■ PROMPT
Across the records below, count the lines that contain "after" and write down only the count.

■ INPUT DATA
(* ===== verification/Netip.v ===== *)
(** * Netip: the standard library's [netip.Addr]

    An address is the zero value, an IPv4 address, or an IPv6 address with an
    optional zone; equality of addresses (and hence their use as map keys) is
    equality of these values, as in Go.  [ParseAddr] and [AddrString] follow the
    library's algorithms, so that the resolver's parsing of Kubernetes objects
    and the naming of external peers evaluate on concrete input. *)

From S2P Require Import Prelude Golang.

Inductive Addr : Type :=
| AddrZero
| Addr4 (b0 b1 b2 b3 : byte)
| Addr6 (bs : list byte) (zone : string).

#[export] Instance Addr_eq_dec : EqDecision Addr.
Proof. solve_decision. Defined.

#[export] Instance Addr_countable : Countable Addr.
Proof.
  refine (inj_countable
    (fun a => match a with
              | AddrZero => inl ()
              | Addr4 b0 b1 b2 b3 => inr (inl (b0, b1, b2, b3))
              | Addr6 bs z => inr (inr (bs, z))
              end)
    (fun x => Some match x with
                   | inl _ => AddrZero
                   | inr (inl (b0, b1, b2, b3)) => Addr4 b0 b1 b2 b3
                   | inr (inr (bs, z)) => Addr6 bs z
                   end) _).
  by intros [].
Defined.

(** In Go the 16 bytes are a fixed-size array; here it is an invariant. *)
Definition wf_addr (a : Addr) : Prop :=
  match a with Addr6 bs _ => length bs = 16%nat | _ => True end.
#[export] Instance wf_addr_dec a : Decision (wf_addr a).
Proof. destruct a; apply _. Defined.

Definition AddrFrom4 (b : list byte) : Addr :=
  match b with [b0; b1; b2; b3] => Addr4 b0 b1 b2 b3 | _ => AddrZero end.
Definition AddrFrom16 (b : list byte) : Addr := Addr6 b "".
Definition AddrFromSlice (b : list byte) : option Addr :=
  match b with
  | [b0; b1; b2; b3] => Some (Addr4 b0 b1 b2 b3)
  | _ => if decide (length b = 16%nat) then Some (AddrFrom16 b) else None
  end.
Definition AsSlice (a : Addr) : list byte :=
  match a with
  | AddrZero => []
  | Addr4 b0 b1 b2 b3 => [b0; b1; b2; b3]
  | Addr6 bs _ => bs
  end.

Definition v4in6_prefix : list byte := replicate 10 x00 ++ [xff; xff].
Definition Is4In6 (a : Addr) : bool :=
  match a with
  | Addr6 bs _ => bool_decide (take 12 bs = v4in6_prefix)
  | _ => false
  end.
Definition Unmap (a : Addr) : Addr :=
  match a with
  | Addr6 bs _ => if Is4In6 a then AddrFrom4 (drop 12 bs) else a
  | _ => a
  end.

Definition v6u16 (bs : list byte) (i : nat) : Z := be_Z (take 2 (drop (2 * i) bs)).
Definition addr_num (a : Addr) : Z := be_Z (AsSlice a).

Definition IsLoopback (a : Addr) : bool :=
  match Unmap a with
  | Addr4 b0 _ _ _ => byteZ b0 =? 127
  | Addr6 bs _ => be_Z bs =? 1
  | AddrZero => false
  end.
Definition IsLinkLocalUnicast (a : Addr) : bool :=
  match Unmap a with
  | Addr4 b0 b1 _ _ => (byteZ b0 =? 169) && (byteZ b1 =? 254)
  | Addr6 bs _ => Z.land (v6u16 bs 0) 0xffc0 =? 0xfe80
  | AddrZero => false
  end.

Definition hasZone (a : Addr) : bool :=
  match a with Addr6 _ z => bool_decide (z <> ""%string) | _ => false end.
Definition BitLen (a : Addr) : Z :=
  match a with AddrZero => 0 | Addr4 _ _ _ _ => 32 | Addr6 _ _ => 128 end.

Record Prefix := mkPrefix { prefix_ip : Addr; prefix_bits : Z }.
Definition Contains (p : Prefix) (ip : Addr) : bool :=
  if (prefix_bits p <? 0) || hasZone ip then false
  else if (BitLen (prefix_ip p) =? 0) || (BitLen ip =? 0)
          || negb (BitLen (prefix_ip p) =? BitLen ip) then false
  else Z.shiftr (Z.lxor (addr_num ip) (addr_num (prefix_ip p)))
         (BitLen ip - prefix_bits p) =? 0.

(** ** Printing *)

Definition hex_digit (d : Z) : ascii :=
  ascii_of_N (Z.to_N (if d <? 10 then 48 + d else 87 + d)).
Definition append_hex (x : Z) : string :=
  let d n := String (hex_digit (Z.land (Z.shiftr x n) 15)) "" in
  let part lo n := if lo <=? x then d n else ""%string in
  (part 0x1000%Z 12 +:+ part 0x100%Z 8 +:+ part 0x10%Z 4 +:+ d 0)%string.

Definition hextets (bs : list byte) : list Z := (v6u16 bs) <$> seq 0 8.

Fixpoint zero_run (l : list Z) : nat :=
  match l with x :: l => if x =? 0 then S (zero_run l) else O | [] => O end.
(** The first longest run of at least two zero groups, as [start, end). *)
Fixpoint best_run (i : nat) (l : list Z) (best : nat * nat) : nat * nat :=
  match l with
  | [] => best
  | _ :: l' =>
      let n := zero_run l in
      let best := if ((2 <=? n) && (best.2 - best.1 <? n))%nat then (i, (i + n)%nat)
                  else best in
      best_run (S i) l' best
  end.

Fixpoint render6 (fuel i : nat) (run : nat * nat) (gs : list Z) : string :=
  match fuel with
  | O => ""
  | S fuel =>
      if (8 <=? i)%nat then ""
      else if (i =? run.1)%nat then
        if (8 <=? run.2)%nat then "::"
        else ("::" +:+ append_hex (nth run.2 gs 0) +:+ render6 fuel (S run.2) run gs)%string
      else ((if (0 <? i)%nat then ":" else "") +:+ append_hex (nth i gs 0)
              +:+ render6 fuel (S i) run gs)%string
  end.

Definition string4 (b0 b1 b2 b3 : byte) : string :=
  (FormatUint (byteZ b0) +:+ "." +:+ FormatUint (byteZ b1) +:+ "." +:+
   FormatUint (byteZ b2) +:+ "." +:+ FormatUint (byteZ b3))%string.

Definition AddrString (a : Addr) : string :=
  let zone z := (if decide (z = "") then "" else "%" +:+ z)%string in
  match a with
  | AddrZero => "invalid IP"
  | Addr4 b0 b1 b2 b3 => string4 b0 b1 b2 b3
  | Addr6 bs z =>
      match Unmap a with
      | Addr4 b0 b1 b2 b3 => ("::ffff:" +:+ string4 b0 b1 b2 b3 +:+ zone z)%string
      | _ => (render6 9 0 (best_run 0 (hextets bs) (255, 255)%nat) (hextets bs)
                +:+ zone z)%string
      end
  end.

(** ** Parsing *)

(** [parseIPv4Fields]: [first] and [prev_dot] stand for the index tests
    [i == 0] and [s[i-1] == '.'] of the loop. *)
Fixpoint parse_v4_fields (s : list ascii) (first prev_dot : bool)
    (val digLen : Z) (fields : list Z) : option (list Z) :=
  match s with
  | [] => if (length fields <? 3)%nat then None else Some (fields ++ [val])
  | c :: s' =>
      if is_digit_char c then
        if (digLen =? 1) && (val =? 0) then None else
        let val := val * 10 + (Z.of_N (N_of_ascii c) - 48) in
        if 255 <? val then None
        else parse_v4_fields s' false false val (digLen + 1) fields
      else if Ascii.eqb c "." then
        if first || bool_decide (s' = []) || prev_dot then None
        else if (length fields =? 3)%nat then None
        else parse_v4_fields s' false true 0 0 (fields ++ [val])
      else None
  end.

Definition parseIPv4 (s : list ascii) : option Addr :=
  fields ← parse_v4_fields s true false 0 0 []; Some (AddrFrom4 (byte_of_Z <$> fields)).

Definition hex_value (c : ascii) : option Z :=
  let n := Z.of_N (N_of_ascii c) in
  if (48 <=? n) && (n <=? 57) then Some (n - 48)
  else if (97 <=? n) && (n <=? 102) then Some (n - 87)
  else if (65 <=? n) && (n <=? 70) then Some (n - 55)
  else None.

(** One group: its value, the number of digits and the text after it; [None]
    when a fifth digit is met. *)
Fixpoint parse_group (s : list ascii) (off : nat) (acc : Z) : option (Z * nat * list ascii) :=
  match s with
  | c :: s' =>
      match hex_value c with
      | Some d => if (3 <? off)%nat then None else parse_group s' (S off) (acc * 16 + d)
      | None => Some (acc, off, s)
      end
  | [] => Some (acc, off, [])
  end.

(** The group loop of [parseIPv6]; [ip] holds the bytes written so far (its
    length is the Go index [i]) and at most eight iterations fill it. *)
Fixpoint parse_v6_groups (fuel : nat) (s : list ascii) (ip : list byte) (ell : option nat)
    : option (list byte * option nat * list ascii) :=
  match fuel with
  | O => Some (ip, ell, s)
  | S fuel =>
      match parse_group s 0 0 with
      | None => None
      | Some (acc, off, rest) =>
          if (off =? 0)%nat then None else
          match rest with
          | "."%char :: _ =>
              if bool_decide (ell = None) && negb (length ip =? 12)%nat then None
              else if (16 <? length ip + 4)%nat then None
              else fields ← parse_v4_fields s true false 0 0 [];
                   Some (ip ++ (byte_of_Z <$> fields), ell, [])
          | _ =>
              let ip := ip ++ [byte_of_Z (acc / 256); byte_of_Z acc] in
              match rest with
              | [] => Some (ip, ell, [])
              | ":"%char :: [] => None
              | ":"%char :: ":"%char :: s =>
                  if bool_decide (is_Some ell) then None
                  else let ell := Some (length ip) in
                       match s with
                       | [] => Some (ip, ell, [])
                       | _ => parse_v6_groups fuel s ip ell
                       end
              | ":"%char :: s => parse_v6_groups fuel s ip ell
              | _ => None
              end
          end
      end
  end.

Definition expand_ellipsis (ip : list byte) (ell : option nat) : option (list byte) :=
  if (length ip <? 16)%nat then
    e ← ell; Some (take e ip ++ replicate (16 - length ip) x00 ++ drop e ip)
  else match ell with Some _ => None | None => Some ip end.

Definition parse_v6_body (s : list ascii) : option (list byte) :=
  let '(s, ell) := match s with
                   | ":"%char :: ":"%char :: s => (s, Some 0%nat)
                   | _ => (s, None)
                   end in
  if bool_decide (s = [] /\ ell = Some 0%nat) then Some (replicate 16 x00) else
  res ← parse_v6_groups 8 s [] ell;
  let '(ip, ell, rest) := res in
  match rest with [] => expand_ellipsis ip ell | _ => None end.

Definition parseIPv6 (s : string) : option Addr :=
  let '(addr, zone, pct) := Cut s "%" in
  if pct && bool_decide (zone = ""%string) then None
  else bs ← parse_v6_body (list_ascii_of_string addr); Some (Addr6 bs zone).

(** The first of ['.'], [':'] and ['%'] decides the family. *)
Fixpoint addr_family (s : list ascii) : ascii :=
  match s with
  | c :: s => if Ascii.eqb c "." || Ascii.eqb c ":" || Ascii.eqb c "%" then c else addr_family s
  | [] => " "%char
  end.

Definition ParseAddr (s : string) : option Addr :=
  match addr_family (list_ascii_of_string s) with
  | "."%char => parseIPv4 (list_ascii_of_string s)
  | ":"%char => parseIPv6 s
  | _ => None
  end.

(** ** Lemmas *)

Lemma wf_AddrFrom4 b : wf_addr (AddrFrom4 b).
Proof. unfold AddrFrom4. repeat case_match; done. Qed.

Lemma wf_AddrFrom16 b : length b = 16%nat -> wf_addr (AddrFrom16 b).
Proof. done. Qed.

Lemma AddrFromSlice_inv b a :
  AddrFromSlice b = Some a ->
  (exists b0 b1 b2 b3, b = [b0; b1; b2; b3] /\ a = Addr4 b0 b1 b2 b3) \/
  (length b = 16%nat /\ a = AddrFrom16 b).
Proof.
  unfold AddrFromSlice. intros H.
  destruct b as [|b0 [|b1 [|b2 [|b3 [|b4 b]]]]]; try done; simplify_eq; [by eauto 10|].
  case_decide; by simplify_eq; auto.
Qed.

Lemma wf_AddrFromSlice b a : AddrFromSlice b = Some a -> wf_addr a.
Proof. intros [(?&?&?&?&_&->)|[? ->]]%AddrFromSlice_inv; done. Qed.

Lemma AddrFromSlice_16 b : length b = 16%nat -> AddrFromSlice b = Some (AddrFrom16 b).
Proof.
  intros Hl. unfold AddrFromSlice.
  do 5 (destruct b as [|? b]; [done|]). by rewrite decide_True.
Qed.

Lemma AddrFromSlice_Some b :
  is_Some (AddrFromSlice b) <-> length b = 4%nat \/ length b = 16%nat.
Proof.
  split.
  - intros [a [(?&?&?&?&->&_)|[? _]]%AddrFromSlice_inv]; auto.
  - intros [Hl|Hl]; [|by rewrite AddrFromSlice_16].
    destruct b as [|b0 [|b1 [|b2 [|b3 [|]]]]]; simplify_eq/=. by eauto.
Qed.

Lemma wf_Unmap a : wf_addr a -> wf_addr (Unmap a).
Proof. destruct a; simpl; [done..|]. case_bool_decide; [|done]. intros. apply wf_AddrFrom4. Qed.

Lemma Unmap_4or6 a : Unmap a = a \/ (exists b0 b1 b2 b3, Unmap a = Addr4 b0 b1 b2 b3) \/ ~ wf_addr a.
Proof.
  destruct a as [| |bs z]; simpl; [by left..|]. case_bool_decide as Hp; [|by left].
  destruct (decide (length bs = 16%nat)) as [Hl|]; [|by right; right].
  right; left. assert (length (drop 12 bs) = 4%nat) as Hd by (rewrite length_drop; lia).
  destruct (drop 12 bs) as [|b0 [|b1 [|b2 [|b3 [|]]]]]; simplify_eq/=. eauto.
Qed.

(** [Unmap] is a normal form: no address is still 4-in-6 after it. *)
Lemma Unmap_idemp a : Unmap (Unmap a) = Unmap a.
Proof.
  destruct a as [| |bs z]; simpl; [done..|]. case_bool_decide as Hp.
  - unfold AddrFrom4. repeat case_match; done.
  - simpl. by rewrite bool_decide_eq_false_2.
Qed.

Lemma Is4In6_Unmap a : Is4In6 (Unmap a) = false.
Proof.
  destruct a as [| |bs z]; simpl; [done..|]. case_bool_decide as Hp.
  - unfold AddrFrom4. repeat case_match; done.
  - simpl. by apply bool_decide_eq_false_2.
Qed.

Lemma AddrFromSlice_AsSlice a :
  wf_addr a -> a <> AddrZero ->
  AddrFromSlice (AsSlice a) = Some (match a with Addr6 bs _ => Addr6 bs "" | _ => a end).
Proof. destruct a as [| |bs z]; [done..|]. intros Hl _. by apply AddrFromSlice_16. Qed.

(** An address read from a slice and unmapped survives the wire. *)
Lemma AddrFromSlice_Unmap_AsSlice b a :
  AddrFromSlice b = Some a -> AddrFromSlice (AsSlice (Unmap a)) = Some (Unmap a).
Proof.
  intros Hb. pose proof (wf_AddrFromSlice _ _ Hb) as Hwf.
  destruct (Unmap_4or6 a) as [->|[(b0 & b1 & b2 & b3 & ->)|]]; [|done..].
  apply AddrFromSlice_inv in Hb as [(?&?&?&?&_&->)|[Hl ->]]; [done|].
  by apply AddrFromSlice_16.
Qed.

Lemma IsLoopback_Unmap a : IsLoopback (Unmap a) = IsLoopback a.
Proof. unfold IsLoopback. by rewrite Unmap_idemp. Qed.

Lemma IsLinkLocalUnicast_Unmap a : IsLinkLocalUnicast (Unmap a) = IsLinkLocalUnicast a.
Proof. unfold IsLinkLocalUnicast. by rewrite Unmap_idemp. Qed.

(** Dotted-decimal rendering determines the IPv4 address. *)
Lemma string4_inj a0 a1 a2 a3 b0 b1 b2 b3 :
  string4 a0 a1 a2 a3 = string4 b0 b1 b2 b3 -> a0 = b0 /\ a1 = b1 /\ a2 = b2 /\ a3 = b3.
Proof.
  assert (forall x y : byte, FormatUint (byteZ x) = FormatUint (byteZ y) -> x = y) as Hi.
  { intros x y H. pose proof (byteZ_range x). pose proof (byteZ_range y).
    apply FormatUint_inj in H; [|lia..]. by apply byteZ_inj. }
  assert (forall x : byte, contains_byte (FormatUint (byteZ x)) "." = false) as Hd.
  { intros x. by apply FormatUint_no. }
  unfold string4. intros H.
  apply (append_sep_inj ".") in H as [H0 H]; [|apply Hd..].
  apply (append_sep_inj ".") in H as [H1 H]; [|apply Hd..].
  apply (append_sep_inj ".") in H as [H2 H3]; [|apply Hd..].
  auto.
Qed.

#[export] Hint Resolve wf_AddrFrom4 wf_AddrFrom16 wf_Unmap : sniffer.
#[export] Hint Rewrite Unmap_idemp Is4In6_Unmap IsLoopback_Unmap IsLinkLocalUnicast_Unmap
  : sniffer.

■ SOLVED EXERCISE
2